*** RECORDS FOR THE TASK ***

Lemma main_correct_witness : ∃ s p',
  main old_disk new_files [false] true 7 [] Rooms.demo_junk 1000 net_success ipc_success new_descriptors demo_waits =
    Some (Some s, p') ∧
  sv_clients s = replicate 50 None ∧ ∀ fd, fd ∈ p_open p' ↔ fd = 9.
Proof.
  destruct (old_room_ok 0) as [Hw0 Hc0]; [by int_lia|].
  destruct (old_room_ok 1) as [Hw1 Hc1]; [by int_lia|].
  destruct (main_correct old_disk new_files [old_room 0]
    [Tx 0 None (old_room 1) true; Tx 0 (Some (old_room 1)) (old_room 0) true]
    [false] true 7 [] Rooms.demo_junk 1000 net_success ipc_success new_descriptors demo_waits)
    as (o&p'&Hm&Ho&_); [by intros f [= <-]|by intros f [= <-]| |cbn; lia| | | |done|by_decision| |].
  - constructor; [|constructor; [|constructor]]; split;
      [by int_lia|by intros|done|by int_lia|by intros ? [= <-]|done].
  - by constructor.
  - by constructor.
  - apply demo_junk_wf.
  - repeat (constructor; [exact I|]). constructor.
  - destruct o as [s|]; [|by destruct Ho]. destruct Ho as (_&_&Hc&Hopen).
    exists s, p'. split; [exact Hm|]. split; [exact Hc|exact Hopen].
Defined.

*** End of RECORDS FOR THE TASK ***

> [WHAT YOU ARE ASKED TO DO]: Set down, word for word, each line from the top of the records above through the line with "[Tx 0 None (old_room".

> [THE ANSWER]:
Lemma main_correct_witness : ∃ s p',
  main old_disk new_files [false] true 7 [] Rooms.demo_junk 1000 net_success ipc_success new_descriptors demo_waits =
    Some (Some s, p') ∧
  sv_clients s = replicate 50 None ∧ ∀ fd, fd ∈ p_open p' ↔ fd = 9.
Proof.
  destruct (old_room_ok 0) as [Hw0 Hc0]; [by int_lia|].
  destruct (old_room_ok 1) as [Hw1 Hc1]; [by int_lia|].
  destruct (main_correct old_disk new_files [old_room 0]
    [Tx 0 None (old_room 1) true; Tx 0 (Some (old_room 1)) (old_room 0) true]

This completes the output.